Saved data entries
************
(* ===== verification/PyFloat.v ===== *)
(** * Numbers: Python's floats, and the operators that mix them with ints

    Doubles are the Standard Library's [SpecFloat] at 53 and 1024 bits.
    [float_of_dec] is the reading of a decimal literal, shared by [float(s)]
    and the numbers of JSON text. *)

From Stdlib Require Import Strings.Ascii.
From Stdlib Require Export Floats.SpecFloat.
From S2P Require Import Prelude PyText.

Open Scope Z_scope.

Abbreviation float := spec_float.

(** ** Doubles *)

(** The double nearest to an integer. *)
Definition float_of_Z (z : Z) : float := binary_normalize 53 1024 z 0 false.
Definition float_add (x y : float) : float := SFadd 53 1024 x y.
Definition float_sub (x y : float) : float := SFsub 53 1024 x y.
Definition float_mul (x y : float) : float := SFmul 53 1024 x y.
Definition float_quot (x y : float) : float := SFdiv 53 1024 x y.

(** [int(x)] of a finite double: towards zero. *)
Definition int_of_float (x : float) : Z :=
  match x with
  | S754_finite s m e =>
      let a := if 0 <=? e then Zpos m * 2 ^ e else Zpos m / 2 ^ (- e) in if s then - a else a
  | _ => 0
  end.

(** [int(x)]: the infinities and nan have no integer. *)
Definition trunc_float (x : float) : res Z :=
  match x with
  | S754_infinity _ => Exc OverflowError
  | S754_nan => Exc ValueError
  | _ => Ok (int_of_float x)
  end.

Definition is_zero (x : float) : bool := match x with S754_zero _ => true | _ => false end.
Definition is_infinite (x : float) : bool := match x with S754_infinity _ => true | _ => false end.

(** The finite [z * 2^0], not yet rounded: an operand of an exact quotient. *)
Definition raw_float (z : Z) : float :=
  match z with Z0 => S754_zero false | Zpos m => S754_finite false m 0 | Zneg m => S754_finite true m 0 end.

(** [-+ m * 10^e], rounded once. *)
Definition float_of_dec (neg : bool) (m e : Z) : float :=
  match m with
  | Zpos p =>
      if 0 <=? e then binary_normalize 53 1024 ((if neg then -1 else 1) * (m * 10 ^ e)) 0 neg
      else float_quot (S754_finite neg p 0) (raw_float (10 ^ (- e)))
  | _ => S754_zero neg
  end.

(** ** Ints and floats together *)

Inductive num := NInt (z : Z) | NFloat (x : float).

(** [float(z)] *)
Definition float_of_int (z : Z) : res float :=
  let x := float_of_Z z in if is_infinite x then Exc OverflowError else Ok x.

Definition to_float (n : num) : res float :=
  match n with NInt z => float_of_int z | NFloat x => Ok x end.

(** [x op y], in floats unless both are ints. *)
Definition num_op (fi : Z -> Z -> Z) (ff : float -> float -> float) (x y : num) : res num :=
  match x, y with
  | NInt a, NInt b => Ok (NInt (fi a b))
  | _, _ => a ← to_float x; b ← to_float y; Ok (NFloat (ff a b))
  end.

Definition num_add : num -> num -> res num := num_op Z.add float_add.
Definition num_sub : num -> num -> res num := num_op Z.sub float_sub.
Definition num_mul : num -> num -> res num := num_op Z.mul float_mul.

(** [a / b] of two ints: the exact quotient, rounded once. *)
Definition int_div (a b : Z) : res float :=
  if b =? 0 then Exc ZeroDivisionError else
  let q := float_quot (raw_float a) (raw_float b) in
  if is_infinite q then Exc OverflowError else Ok q.

Definition float_div (x y : float) : res float :=
  if is_zero y then Exc ZeroDivisionError else Ok (float_quot x y).

Definition num_div (x y : num) : res float :=
  match x, y with
  | NInt a, NInt b => int_div a b
  | _, _ => a ← to_float x; b ← to_float y; float_div a b
  end.

(** [bool(x)] *)
Definition num_true (x : num) : bool :=
  match x with NInt z => negb (z =? 0) | NFloat f => negb (is_zero f) end.

(** [sum(l)] of floats: it starts from the int 0. *)
Definition float_sum (l : list float) : float := foldl float_add (S754_zero false) l.

(** [max(x, y)]: the first of equals, and the first against nan. *)
Definition float_max (x y : float) : float := if SFltb x y then y else x.

(** The literal [100.0] *)
Definition f100 : float := float_of_dec false 1000 (-1).

(** ** [float(s)] *)

Definition lower_char (a : ascii) : ascii :=
  if (65 <=? code a) && (code a <=? 90) then ascii_of_N (Z.to_N (code a + 32)) else a.

(** [s.lower()] on ASCII text. *)
Fixpoint lower (s : string) : string :=
  match s with EmptyString => EmptyString | String a s' => String (lower_char a) (lower s') end.

(** Digits of a number: the value with those before it, how many, the rest. *)
Fixpoint digits (s : string) (acc : Z) (n : nat) : Z * nat * string :=
  match s with
  | String a s' => match digit_in 10 a with
                   | Some v => digits s' (acc * 10 + v) (S n)
                   | None => (acc, n, s)
                   end
  | EmptyString => (acc, n, s)
  end.

(** An optional sign: whether it is a minus, and what follows. *)
Definition sign_of (s : string) : bool * string :=
  match strip_prefix "-" s, strip_prefix "+" s with
  | Some u, _ => (true, u)
  | None, Some u => (false, u)
  | None, None => (false, s)
  end.

(** [e] or [E], an optional sign and digits at the head of the text; without a
    digit nothing is taken. *)
Definition exponent (s : string) : option (Z * string) :=
  match s with
  | String a t =>
      if decide (a = "e" \/ a = "E")%char then
        let '(neg, u) := sign_of t in
        match digits u 0 0 with
        | (_, O, _) => None
        | (v, S _, r) => Some (if neg then - v else v, r)
        end
      else None
  | EmptyString => None
  end.

(** Underscores may stand between two digits, and are dropped. *)
Fixpoint drop_underscores (before : bool) (s : string) : option string :=
  match s with
  | EmptyString => Some EmptyString
  | String a s' =>
      if ascii_dec a "_" then
        match s' with
        | String b _ => if before && is_digit b then drop_underscores false s' else None
        | EmptyString => None
        end
      else String a <$> drop_underscores (is_digit a) s'
  end.

(** A decimal floating-point literal without a sign. *)
Definition unsigned_float (neg : bool) (s : string) : option float :=
  let '(ip, ni, r) := digits s 0 0 in
  let '(m, nf, r) := match strip_prefix "." r with Some r' => digits r' ip 0 | None => (ip, O, r) end in
  if (ni + nf =? 0)%nat then None else
  match r with
  | EmptyString => Some (float_of_dec neg m (- Z.of_nat nf))
  | _ => match exponent r with
         | Some (e, EmptyString) => Some (float_of_dec neg m (e - Z.of_nat nf))
         | _ => None
         end
  end.

Definition float_word (neg : bool) (s : string) : option float :=
  if decide (lower s = "inf" \/ lower s = "infinity")%string then Some (S754_infinity neg)
  else if decide (lower s = "nan")%string then Some S754_nan
  else unsigned_float neg s.

(** [float(s)] *)
Definition py_float (s : string) : res float :=
  of_option ValueError (t ← drop_underscores false (strip s);
    let '(neg, u) := sign_of t in float_word neg u).

Example py_float_ex :
  (py_float "1.5", py_float " -2e-1 ", py_float "1_0.", py_float "inf", py_float "1__0", py_float ".", py_float "1e5x") =
  (Ok (S754_finite false 6755399441055744 (-52)), Ok (S754_finite true 7205759403792794 (-55)),
   Ok (float_of_Z 10), Ok (S754_infinity false), Exc ValueError, Exc ValueError, Exc ValueError)%string.
Proof. vm_compute. reflexivity. Qed.

(** The literals of the sources that are no short binary fraction. *)
Example float_of_dec_ex :
  (float_of_dec false 95 (-2), float_of_dec false 99 (-2), float_of_dec false 5 (-1)) =
  (S754_finite false 8556839292003942 (-53), S754_finite false 8917127262193582 (-53),
   S754_finite false 4503599627370496 (-53)).
Proof. vm_compute. reflexivity. Qed.

Example int_div_ex : (int_div 1 3, int_div 0 (-5), int_div 7 0, int_div (10 ^ 400) 1) =
  (Ok (S754_finite false 6004799503160661 (-54)), Ok (S754_zero true), Exc ZeroDivisionError, Exc OverflowError).
Proof. vm_compute. reflexivity. Qed.
(* ===== verification/Json.v ===== *)
(** * JSON: the values [json.loads] returns, and how they are read

    [json] is a Python value made by [json.loads]; [py_iter], [getitem] and
    [get] are the operations the sources apply to it, with the exceptions they
    raise.  [json_loads] is the decoder of the Standard Library on ASCII text
    (an escape beyond ASCII is kept as its UTF-8 bytes; the limits Python puts
    on nesting and on the length of an integer are left out), and [json_text]
    the compact text of a value, which it reads back. *)

From Stdlib Require Import Strings.Ascii.
From S2P Require Import Prelude PyText PyFloat.

Open Scope string_scope.
Open Scope Z_scope.

(** An object holds each key once, in order of first insertion. *)
Inductive json :=
| JNull
| JBool (b : bool)
| JInt (z : Z)
| JFloat (x : float)
| JStr (s : string)
| JList (l : list json)
| JObj (o : list (string * json)).

(** ** Reading a value *)

Fixpoint obj_get (k : string) (o : list (string * json)) : option json :=
  match o with
  | [] => None
  | (k', v) :: o' => if decide (k' = k) then Some v else obj_get k o'
  end.

(** [o[k] = v] *)
Fixpoint obj_set (k : string) (v : json) (o : list (string * json)) : list (string * json) :=
  match o with
  | [] => [(k, v)]%list
  | (k', v') :: o' => if decide (k' = k) then ((k', v) :: o')%list else ((k', v') :: obj_set k v o')%list
  end.

Fixpoint chars (s : string) : list string :=
  match s with EmptyString => []%list | String a s' => (String a "" :: chars s')%list end.

(** [iter(j)] *)
Definition py_iter (j : json) : res (list json) :=
  match j with
  | JList l => Ok l
  | JObj o => Ok ((fun kv => JStr kv.1) <$> o)
  | JStr s => Ok (JStr <$> chars s)
  | _ => Exc TypeError
  end.

(** [j[k]] *)
Definition getitem (j : json) (k : string) : res json :=
  match j with JObj o => of_option KeyError (obj_get k o) | _ => Exc TypeError end.

(** [j.get(k, d)] *)
Definition get (j : json) (k : string) (d : json) : res json :=
  match j with JObj o => Ok (default d (obj_get k o)) | _ => Exc AttributeError end.

(** [int(j, base)] takes text only. *)
Definition int_base (conv : string -> res Z) (j : json) : res Z :=
  match j with JStr s => conv s | _ => Exc TypeError end.

(** [int(j)] *)
Definition py_int (j : json) : res Z :=
  match j with
  | JInt z => Ok z
  | JBool b => Ok (if b then 1 else 0)
  | JFloat x => trunc_float x
  | JStr s => int10 s
  | _ => Exc TypeError
  end.

(** An operand of an arithmetic operator. *)
Definition as_num (j : json) : res num :=
  match j with
  | JInt z => Ok (NInt z)
  | JBool b => Ok (NInt (if b then 1 else 0))
  | JFloat x => Ok (NFloat x)
  | _ => Exc TypeError
  end.

Definition byte_of_int (z : Z) : res Init.Byte.byte :=
  if (0 <=? z) && (z <? 256) then Ok (z2b z) else Exc ValueError.

(** [bytes(conv(x) for x in j)] *)
Definition bytes_of_json (conv : json -> res Z) (j : json) : res bytes :=
  l ← py_iter j; map_res (fun x => z ← conv x; byte_of_int z) l.

(** ** [json.loads] *)

Definition json_space (a : ascii) : bool := bool_decide (code a ∈ [32; 9; 10; 13]).

Fixpoint skip_ws (s : string) : string :=
  match s with
  | String a s' => if json_space a then skip_ws s' else s
  | EmptyString => EmptyString
  end.

Definition hex4 (a b c d : ascii) : option Z :=
  a ← digit_in 16 a; b ← digit_in 16 b; c ← digit_in 16 c; d ← digit_in 16 d;
  Some (((a * 16 + b) * 16 + c) * 16 + d).

Definition high_surrogate (c : Z) : bool := (0xD800 <=? c) && (c <=? 0xDBFF).
Definition low_surrogate (c : Z) : bool := (0xDC00 <=? c) && (c <=? 0xDFFF).
Definition join_surrogates (c d : Z) : Z := 0x10000 + (c - 0xD800) * 0x400 + (d - 0xDC00).

Definition chr (z : Z) : ascii := ascii_of_N (Z.to_N z).

Definition utf8 (c : Z) : string :=
  let tail z := chr (0x80 + z mod 64) in
  if c <? 0x80 then String (chr c) ""
  else if c <? 0x800 then String (chr (0xC0 + c / 64)) (String (tail c) "")
  else if c <? 0x10000 then String (chr (0xE0 + c / 4096)) (String (tail (c / 64)) (String (tail c) ""))
  else String (chr (0xF0 + c / 262144)) (String (tail (c / 4096)) (String (tail (c / 64)) (String (tail c) ""))).

Definition quote_char : ascii := "034".
Definition backslash : ascii := "092".

(** The one-letter escapes. *)
Definition escape_char (a : ascii) : option ascii :=
  if decide (a = quote_char \/ a = backslash \/ a = "/"%char) then Some a
  else if decide (a = "b"%char) then Some (chr 8)
  else if decide (a = "f"%char) then Some (chr 12)
  else if decide (a = "n"%char) then Some (chr 10)
  else if decide (a = "r"%char) then Some (chr 13)
  else if decide (a = "t"%char) then Some (chr 9)
  else None.

(** The string that starts after the opening quote, and what follows the
    closing one. *)
Fixpoint scanstring (s : string) : res (string * string) :=
  match s with
  | EmptyString => Exc ValueError
  | String a s' =>
      if ascii_dec a quote_char then Ok ("", s')
      else if code a <? 32 then Exc ValueError
      else if ascii_dec a backslash then
        match s' with
        | EmptyString => Exc ValueError
        | String b t =>
            if ascii_dec b "u" then
              match t with
              | String h1 (String h2 (String h3 (String h4 r))) =>
                  c ← of_option ValueError (hex4 h1 h2 h3 h4);
                  match r with
                  | String x (String y (String k1 (String k2 (String k3 (String k4 r'))))) =>
                      if decide (high_surrogate c = true /\ x = backslash /\ y = "u"%char) then
                        d ← of_option ValueError (hex4 k1 k2 k3 k4);
                        if low_surrogate d
                        then '(u, rest) ← scanstring r'; Ok (utf8 (join_surrogates c d) ++ u, rest)
                        else '(u, rest) ← scanstring r; Ok (utf8 c ++ u, rest)
                      else '(u, rest) ← scanstring r; Ok (utf8 c ++ u, rest)
                  | _ => '(u, rest) ← scanstring r; Ok (utf8 c ++ u, rest)
                  end
              | _ => Exc ValueError
              end
            else
              x ← of_option ValueError (escape_char b);
              '(u, rest) ← scanstring t; Ok (String x u, rest)
        end
      else '(u, rest) ← scanstring s'; Ok (String a u, rest)
  end.

(** [NUMBER_RE]: a sign, an integer part without leading zeros, and maybe a
    fraction and an exponent, which make it a float. *)
Definition match_number (s : string) : option (json * string) :=
  let '(neg, t) := match strip_prefix "-" s with Some t => (true, t) | None => (false, s) end in
  '(ip, r) ← match t with
             | String a t' => if ascii_dec a "0" then Some (0, t')
                              else if is_digit a then let '(v, _, r) := digits t 0 0 in Some (v, r) else None
             | EmptyString => None
             end;
  let '(m, nf, r1) := match strip_prefix "." r with
                      | Some r' => match digits r' ip 0 with (_, O, _) => (ip, O, r) | x => x end
                      | None => (ip, O, r)
                      end in
  match exponent r1 with
  | Some (e, r2) => Some (JFloat (float_of_dec neg m (e - Z.of_nat nf)), r2)
  | None => if (nf =? 0)%nat then Some (JInt (if neg then - ip else ip), r1)
            else Some (JFloat (float_of_dec neg m (- Z.of_nat nf)), r1)
  end.

(** The json_words that are values. *)
Definition json_words : list (string * json) :=
  [("null", JNull); ("true", JBool true); ("false", JBool false); ("NaN", JFloat S754_nan);
   ("Infinity", JFloat (S754_infinity false)); ("-Infinity", JFloat (S754_infinity true))]%list.

Definition match_word (s : string) : option (json * string) :=
  head (omap (fun w => r ← strip_prefix w.1 s; Some (w.2, r)) json_words).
************
TASK BRIEF: Exactly as they stand, set down the lines from the top of the data through the line with "and the numbers of JSON text. *)".

OUTPUT:
(* ===== verification/PyFloat.v ===== *)
(** * Numbers: Python's floats, and the operators that mix them with ints

    Doubles are the Standard Library's [SpecFloat] at 53 and 1024 bits.
    [float_of_dec] is the reading of a decimal literal, shared by [float(s)]
    and the numbers of JSON text. *)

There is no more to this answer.